[Aim of the exercise] Scan the listing below and copy each line holding the word "characters".

[Extracted data]
Definition collaborators : Collaborators := {|
  ParsePageToken := parse_page_token;
  PageToken_String := page_token_string;
  BeforeIDInt64 := fun _ => None;
  appRepo_ListPage := list_page;
  formationRepo_AddScaleRequest := fun _ => inr "sr1";
  deploymentRepo_Add := fun appID releaseID =>
    inr (ct.mkDeployment "d1" appID "r1" releaseID "pending");
  eventRepo_ListEvents := fun _ objectTypes _ _ _ count =>
    inr (list_events objectTypes count);
  deploymentRepo_Get := get_deployment;
  deploymentRepo_GetExpanded := fun _ id =>
    inr (ct.mkExpandedDeployment id "app1" "code" "pending");
  formationRepo_Get := fun _ appID releaseID =>
    if String.eqb appID "" then inl (PlainError "formation not found")
    else inr (ct.mkFormation appID releaseID ∅ ∅);
  formationRepo_GetExpanded := fun _ _ _ => inr (ct.mkExpandedFormation None);
  scaleRequestID_QueryRow := fun _ _ _ => inr "sr1";
  appRepo_GetRelease := fun appID => inr (ct.mkRelease "r1" appID ∅);
  deploymentRepo_ListExpanded := fun _ _ _ => inr [];
  ParseIDFromName := parse_id;
  ParseAppIDsFromNameFilters := fun l => parse_ids l "apps";
  ParseReleaseIDsFromNameFilters := fun l => parse_ids l "releases";
  ConvertApp := fun a =>
    protobuf.mkApp ("apps/" +:+ ct.App_ID a) (ct.App_Name a) (ct.App_Meta a);
  ConvertRelease := fun r =>
    protobuf.mkRelease
      ("apps/" +:+ ct.Release_AppID r +:+ "/releases/" +:+ ct.Release_ID r)
      (ct.Release_Meta r);
  ConvertError := fun err msg => StatusError Unknown msg;
  ParseIDsFromNameFilters := parse_ids;
  ConvertFormation := fun f =>
    protobuf.mkFormation
      ("apps/" +:+ ct.Formation_AppID f +:+ "/releases/" +:+ ct.Formation_ReleaseID f)
      protobuf.SCALE_COMPLETE "" (ct.Formation_Processes f) (ct.Formation_Tags f);
  ConvertDeployment := fun d =>
    protobuf.mkDeployment
      ("apps/" +:+ ct.Deployment_AppID d +:+ "/deployments/" +:+ ct.Deployment_ID d)
      (ct.Deployment_Status d);
  ConvertExpandedDeployment := fun d =>
    protobuf.mkExpandedDeployment
      ("apps/" +:+ ct.ExpandedDeployment_AppID d +:+ "/deployments/"
       +:+ ct.ExpandedDeployment_ID d)
      (ct.ExpandedDeployment_Type d) (ct.ExpandedDeployment_Status d);
  ConvertDeploymentEventJobState := fun st => st;
  TimestampProto := fun t => t;
  MatchLabelFilters := fun _ _ => true;
  ReleaseTypeMatcher_Match := fun _ _ => true;
  Unmarshal_App := decode_app;
  Unmarshal_ScaleRequest := decode_scale_request;
  Unmarshal_Release := decode_release;
  Unmarshal_DeploymentEvent := decode_deployment_event;
  fmt_Sprintf := sprintf InText;
  DefaultScaleTimeout_seconds := 30
|}.
Definition value_exceeded (w : World) (sid : Z) (sub : Subscription.t) (total : float) : bool :=
  Py.float_gt (Subscription.total_preorder_value_limit sub) 0
  && Py.float_gt (current_month_value (session w) sid (clock w) + total)
       (Subscription.total_preorder_value_limit sub).

(** The row [create_pre_order] inserts and the world it leaves. *)
Definition created_pre_order (now : datetime) (sid pid q : Z) (var : option Z) (prio : Z)
    (sub : Subscription.t) (p : Product.t) (plan : SubscriptionPlan.t) (qf : float) : PreOrder.t :=
  let u := unit_price_of p in
  let d := (u * (SubscriptionPlan.discount_percentage plan / 100))%float in
  PreOrder.mk sid (Subscription.customer_id sub) pid var q u (d * qf)%float
    ((u - d) * qf)%float PENDING (Product.expected_availability_date p)
    (Product.pre_order_end_date p) prio "pending" None now.

Definition db_after_create (db : DB) (sid pid q : Z) (sub : Subscription.t) (p : Product.t)
    (id : Z) (o : PreOrder.t) : DB :=
  put_subscription sid
    (Subscription.set_current_preorder_value
       (Subscription.current_preorder_value sub + PreOrder.total_amount o)%float
       (Subscription.set_current_month_preorders
          (Subscription.current_month_preorders sub + 1) sub))
    (put_product pid
       (Product.set_current_pre_orders (Product.current_pre_orders p + q) p)
       (put_pre_order id o db)).

Definition world_after_create (w : World) (sid pid q : Z) (sub : Subscription.t)
    (p : Product.t) (id : Z) (o : PreOrder.t) : World :=
  let db := db_after_create (session w) sid pid q sub p id o in
  mkWorld db db (clock w) (gateway w)
    (send_pre_order_confirmation (Subscription.customer_id sub) id :: outbox w).

(** Forgetting the two running counters of a subscription. *)
Definition forget_counters (s : Subscription.t) : Subscription.t :=
  Subscription.set_current_preorder_value 0%float
    (Subscription.set_current_month_preorders 0 s).

(** Two worlds that differ at most in the counters of their subscriptions. *)
Definition same_but_counters (w1 w2 : World) : Prop :=
  clock w1 = clock w2
  /\ pre_orders (session w1) = pre_orders (session w2)
  /\ products (session w1) = products (session w2)
  /\ subscription_plans (session w1) = subscription_plans (session w2)
  /\ forget_counters <$> subscriptions (session w1)
     = forget_counters <$> subscriptions (session w2).

(** Accepted ([None]) or rejected with an exception. *)
Definition outcome {A} (r : (Exn + A) * World) : option Exn :=
  match r.1 with
  | inl e => Some e
  | inr _ => None
  end.

(** The charge [_process_subscription_renewal] attempts. *)
Definition renewal_charge (sub : Subscription.t) (plan : SubscriptionPlan.t) : ChargeRequest :=
  mkCharge (Subscription.customer_id sub) (SubscriptionPlan.price plan)
    (Subscription.payment_method_id sub)
    ("Subscription renewal - " +:+ SubscriptionPlan.name plan).

(** A subscription renewed up to [d]. *)
Definition renewed (sub : Subscription.t) (d : datetime) : Subscription.t :=
  Subscription.set_current_preorder_value 0%float
    (Subscription.set_current_month_preorders 0
       (Subscription.set_end_date (Some d)
          (Subscription.set_next_billing_date (Some d) sub))).

(** What one renewal attempt does to the row of a subscription: the renewed
    row, or the exception that ends the attempt. *)
Definition renewal_result (w : World) (sub : Subscription.t) : Exn + Subscription.t :=
  match subscription_plan (session w) sub with
  | None => inl (AttributeError "'NoneType' object has no attribute 'price'")
  | Some plan =>
      match charge_subscription (gateway w) (renewal_charge sub plan) with
      | Some e => inl e
      | None =>
          match Subscription.next_billing_date sub with
          | None =>
              inl (TypeError
                     "unsupported operand type(s) for +=: 'NoneType' and 'datetime.timedelta'")
          | Some d =>
              inr (renewed sub
                     (d + DateTime.timedelta_days
                            (period_days (SubscriptionPlan.billing_frequency plan))))
          end
      end
  end.

Definition row_after_renewal (w : World) (sub : Subscription.t) : Subscription.t :=
  match renewal_result w sub with
  | inl _ => sub
  | inr sub' => sub'
  end.

Definition world_after_renewal (w : World) (sid : Z) (sub' : Subscription.t) : World :=
  let db := put_subscription sid sub' (session w) in
  mkWorld db db (clock w) (gateway w)
    (send_billing_success (Subscription.customer_id sub') sid
       (default 0%float
          (SubscriptionPlan.price <$> subscription_plan (session w) sub'))
     :: outbox w).

(** One turn of the loop of [process_billing_cycle]. *)
Definition renewal_step (r : Z * Subscription.t) : M unit :=
  try_except (_process_subscription_renewal r.1)
    (fun e => notify (send_billing_failed (Subscription.customer_id r.2) r.1 e)).

(** The session after the status change and the three decrements of
    [cancel_pre_order]. *)
Definition db_after_cancel (db : DB) (id : Z) (o : PreOrder.t) (p : Product.t)
    (sub : Subscription.t) : DB :=
  put_subscription (PreOrder.subscription_id o)
    (Subscription.set_current_preorder_value
       (Subscription.current_preorder_value sub - PreOrder.total_amount o)%float
       (Subscription.set_current_month_preorders
          (Subscription.current_month_preorders sub - 1) sub))
    (put_product (PreOrder.product_id o)
       (Product.set_current_pre_orders
          (Product.current_pre_orders p - PreOrder.quantity o) p)
       (put_pre_order id (PreOrder.set_status CANCELLED o) db)).

Definition cancellable (o : PreOrder.t) : Prop :=
  PreOrder.status o = PENDING \/ PreOrder.status o = CONFIRMED.

(** ** Example worlds *)

Definition ex_now : datetime := DateTime.make 2024 3 15 12 0 0.

Definition ex_plan : SubscriptionPlan.t :=
  SubscriptionPlan.mk "Basic" 29.99%float MONTHLY 2 100%float 0%float true.

Definition ex_subscription (customer : Z) (method : string) : Subscription.t :=
  Subscription.mk customer 1 ACTIVE (ex_now - DateTime.timedelta_days 30)
    (Some ex_now) (Some ex_now) 2 0 100%float 0%float method true.

Definition ex_product (price : float) (special : option float) : Product.t :=
  Product.mk true None None None (Some 10) 0 price special true.
(** * OpenOCDProgrammer: option-byte reconciliation over a debug probe

    A shallow embedding of [scripts/flipper/utils/programmer_openocd.py].

    The Python methods talk to two collaborators that live outside this
    file's source: the [OpenOCD] command channel and the [STM32WB55]
    register map.  Every call that reaches one of them is a [request];
    the answer comes from a [probe], a function of the history of the
    session so far.  A method is a computation that reads the history
    and yields the events it adds to it, together with its result or the
    exception that ended it.  Python integers are [Z], [bytes] are lists
    of [byte], [str] is [string], holding the UTF-8 encoding of the
    text. *)

From Stdlib Require Import ZArith NArith List String Ascii Bool Lia Arith.
From Stdlib Require Import Strings.Byte.
Import ListNotations.

Local Open Scope string_scope.
Local Open Scope list_scope.
Local Open Scope Z_scope.

(** ** Python values used by the programmer *)

Definition bytes := list byte.

Definition byte_to_Z (b : byte) : Z := Z.of_N (Byte.to_N b).

Inductive exn :=
| ProbeError          (* raised inside an OpenOCD or STM32WB55 call *)
| DataError           (* raised by OptionBytesData(...).gen_values().export() *)
| UnmappedRegister    (* raised by STM32WB55.option_bytes_id_to_address *)
| IndexError
| OverflowError
| ValueError
| TypeError
| AttributeError
| Exception (msg : string).

Inductive result (A : Type) :=
| Ok (a : A)
| Err (e : exn).
Arguments Ok {A} a.
Arguments Err {A} e.

Definition bindR {A B} (r : result A) (f : A -> result B) : result B :=
  match r with
  | Ok a => f a
  | Err e => Err e
  end.

(** [for i in l: s = body(i, s)] for a body that may raise but touches
    nothing outside [s]. *)
Fixpoint for_each_r {S : Type} (l : list nat) (body : nat -> S -> result S)
    (s : S) : result S :=
  match l with
  | [] => Ok s
  | i :: l' => bindR (body i s) (for_each_r l' body)
  end.

(** [data[a:b]] for non-negative [a], [b]: out-of-range bounds are clamped. *)
Definition slice {A : Type} (data : list A) (a b : nat) : list A :=
  firstn (b - a) (skipn a data).

(** [data[i]] for a non-negative [i]. *)
Definition index {A : Type} (data : list A) (i : nat) : result A :=
  match nth_error data i with
  | Some x => Ok x
  | None => Err IndexError
  end.

(** [bytes([x])]. *)
Definition bytes1 (x : Z) : result bytes :=
  if (0 <=? x) && (x <? 256)
  then match Byte.of_N (Z.to_N x) with
       | Some b => Ok [b]
       | None => Err ValueError
       end
  else Err ValueError.

(** [int.from_bytes(data, "little")]. *)
Fixpoint from_bytes_little (data : bytes) : Z :=
  match data with
  | [] => 0
  | b :: rest => byte_to_Z b + 256 * from_bytes_little rest
  end.

(** The [n] low base-256 digits of [v], least significant first. *)
Fixpoint little_digits (n : nat) (v : Z) : bytes :=
  match n with
  | O => []
  | S n' =>
      match Byte.of_N (Z.to_N (v mod 256)) with
      | Some b => b :: little_digits n' (v / 256)
      | None => little_digits n' (v / 256)
      end
  end.

(** [v.to_bytes(n, "little")]: unsigned, raises OverflowError when [v] is
    negative or does not fit. *)
Definition to_bytes_little (v : Z) (n : nat) : result bytes :=
  if (0 <=? v) && (v <? 256 ^ Z.of_nat n)
  then Ok (little_digits n v)
  else Err OverflowError.

Fixpoint bytes_eqb (a b : bytes) : bool :=
  match a, b with
  | [], [] => true
  | x :: a', y :: b' => Byte.eqb x y && bytes_eqb a' b'
  | _, _ => false
  end.

(** ** Text: hex dumps, number formatting, padding *)

Definition hex_digit (upper : bool) (n : N) : ascii :=
  let lower := list_ascii_of_string "0123456789abcdef" in
  let caps := list_ascii_of_string "0123456789ABCDEF" in
  nth (N.to_nat n) (if upper then caps else lower) "?"%char.

Definition hex_hi (b : byte) : ascii := hex_digit false (Byte.to_N b / 16).
Definition hex_lo (b : byte) : ascii := hex_digit false (Byte.to_N b mod 16).

Definition hex_byte (b : byte) : string :=
  String (hex_hi b) (String (hex_lo b) EmptyString).

(** [data.hex()]: two lowercase digits per byte. *)
Fixpoint hex (data : bytes) : string :=
  match data with
  | [] => EmptyString
  | b :: rest => (hex_byte b ++ hex rest)%string
  end.

(** [s[a:b]] on text. *)
Definition str_slice (s : string) (a b : nat) : string :=
  string_of_list_ascii (slice (list_ascii_of_string s) a b).

Fixpoint repeat_char (c : ascii) (n : nat) : string :=
  match n with
  | O => EmptyString
  | S n' => String c (repeat_char c n')
  end.

(** [f"{s: <w}"]: left-aligned, padded with spaces up to width [w]. *)
Definition ljust (s : string) (w : nat) : string :=
  (s ++ repeat_char " "%char (w - String.length s))%string.

(** Digits of a positive number in base [base], most significant first;
    [fuel] bounds the number of digits. *)
Fixpoint digits_of (fuel : nat) (base : N) (upper : bool) (n : N)
    (acc : string) : string :=
  match fuel with
  | O => acc
  | S fuel' =>
      let acc' := String (hex_digit upper (n mod base)) acc in
      if (n / base =? 0)%N then acc' else digits_of fuel' base upper (n / base) acc'
  end.

Definition natural_str (base : N) (upper : bool) (n : N) : string :=
  digits_of (S (N.to_nat (N.log2 n))) base upper n EmptyString.

(** [f"{v}"] for an int. *)
Definition str_int (v : Z) : string :=
  if v <? 0 then ("-" ++ natural_str 10 false (Z.to_N (- v)))%string
  else natural_str 10 false (Z.to_N v).

(** Hex digits of an int, zero-filled to eight columns, the sign counting
    as a column. *)
Definition str_08 (upper : bool) (v : Z) : string :=
  if v <? 0
  then let d := natural_str 16 upper (Z.to_N (- v)) in
       ("-" ++ repeat_char "0"%char (7 - String.length d) ++ d)%string
  else let d := natural_str 16 upper (Z.to_N v) in
       (repeat_char "0"%char (8 - String.length d) ++ d)%string.

(** [f"{v:08X}"] and [f"{v:08x}"] for an int. *)
Definition str_08X (v : Z) : string := str_08 true v.
Definition str_08x (v : Z) : string := str_08 false v.

(** The characters [str.strip()] removes, by the length of their
    encoding.  One byte: U+0009 to U+000D and U+001C to U+0020. *)
Definition is_space (c : ascii) : bool :=
  let n := nat_of_ascii c in
  ((9 <=? n) && (n <=? 13) || (28 <=? n) && (n <=? 32))%nat.

(** Two bytes: U+0085 and U+00A0. *)
Definition is_space2 (c1 c2 : ascii) : bool :=
  let n1 := nat_of_ascii c1 in
  let n2 := nat_of_ascii c2 in
  ((n1 =? 0xC2) && ((n2 =? 0x85) || (n2 =? 0xA0)))%nat.

(** Three bytes: U+1680, U+2000 to U+200A, U+2028, U+2029, U+202F, U+205F
    and U+3000. *)
Definition is_space3 (c1 c2 c3 : ascii) : bool :=
  let n1 := nat_of_ascii c1 in
  let n2 := nat_of_ascii c2 in
  let n3 := nat_of_ascii c3 in
  ((n1 =? 0xE1) && (n2 =? 0x9A) && (n3 =? 0x80)
   || (n1 =? 0xE2) && (n2 =? 0x80)
      && ((0x80 <=? n3) && (n3 <=? 0x8A) || (n3 =? 0xA8) || (n3 =? 0xA9)
          || (n3 =? 0xAF))
   || (n1 =? 0xE2) && (n2 =? 0x81) && (n3 =? 0x9F)
   || (n1 =? 0xE3) && (n2 =? 0x80) && (n3 =? 0x80))%nat.

(** Drop the leading characters recognised by [sp1], [sp2] and [sp3]. *)
Fixpoint lstrip_by (sp1 : ascii -> bool) (sp2 : ascii -> ascii -> bool)
    (sp3 : ascii -> ascii -> ascii -> bool) (s : list ascii) : list ascii :=
  match s with
  | c1 :: s1 =>
      if sp1 c1 then lstrip_by sp1 sp2 sp3 s1
      else match s1 with
           | c2 :: s2 =>
               if sp2 c1 c2 then lstrip_by sp1 sp2 sp3 s2
               else match s2 with
                    | c3 :: s3 =>
                        if sp3 c1 c2 c3 then lstrip_by sp1 sp2 sp3 s3 else s
                    | [] => s
                    end
           | [] => s
           end
  | [] => []
  end.

(** [s.lstrip()] on the bytes of [s]. *)
Definition lstrip (s : list ascii) : list ascii :=
  lstrip_by is_space is_space2 is_space3 s.

(** [s.rstrip()] on the bytes of [s] in reverse order: the last byte of a
    character comes first. *)
Definition rstrip_rev (s : list ascii) : list ascii :=
  lstrip_by is_space (fun c2 c1 => is_space2 c1 c2)
            (fun c3 c2 c1 => is_space3 c1 c2 c3) s.

(** [s.strip()]. *)
Definition strip (s : string) : string :=
  string_of_list_ascii
    (rev (rstrip_rev (rev (lstrip (list_ascii_of_string s))))).

(** ** The probe session and the register map *)

Module STM32WB55.
(** [STM32WB55.RunMode]. *)
Inductive RunMode := Init | Run.

(** The static data of the class that the programmer consults. *)
Record t := {
  OPTION_BYTE_BASE : Z;
  (** [None]: the method raises for this dword index. *)
  option_bytes_id_to_address : nat -> option Z
}.
End STM32WB55.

[Response]
(** The characters [str.strip()] removes, by the length of their
(** Drop the leading characters recognised by [sp1], [sp2] and [sp3]. *)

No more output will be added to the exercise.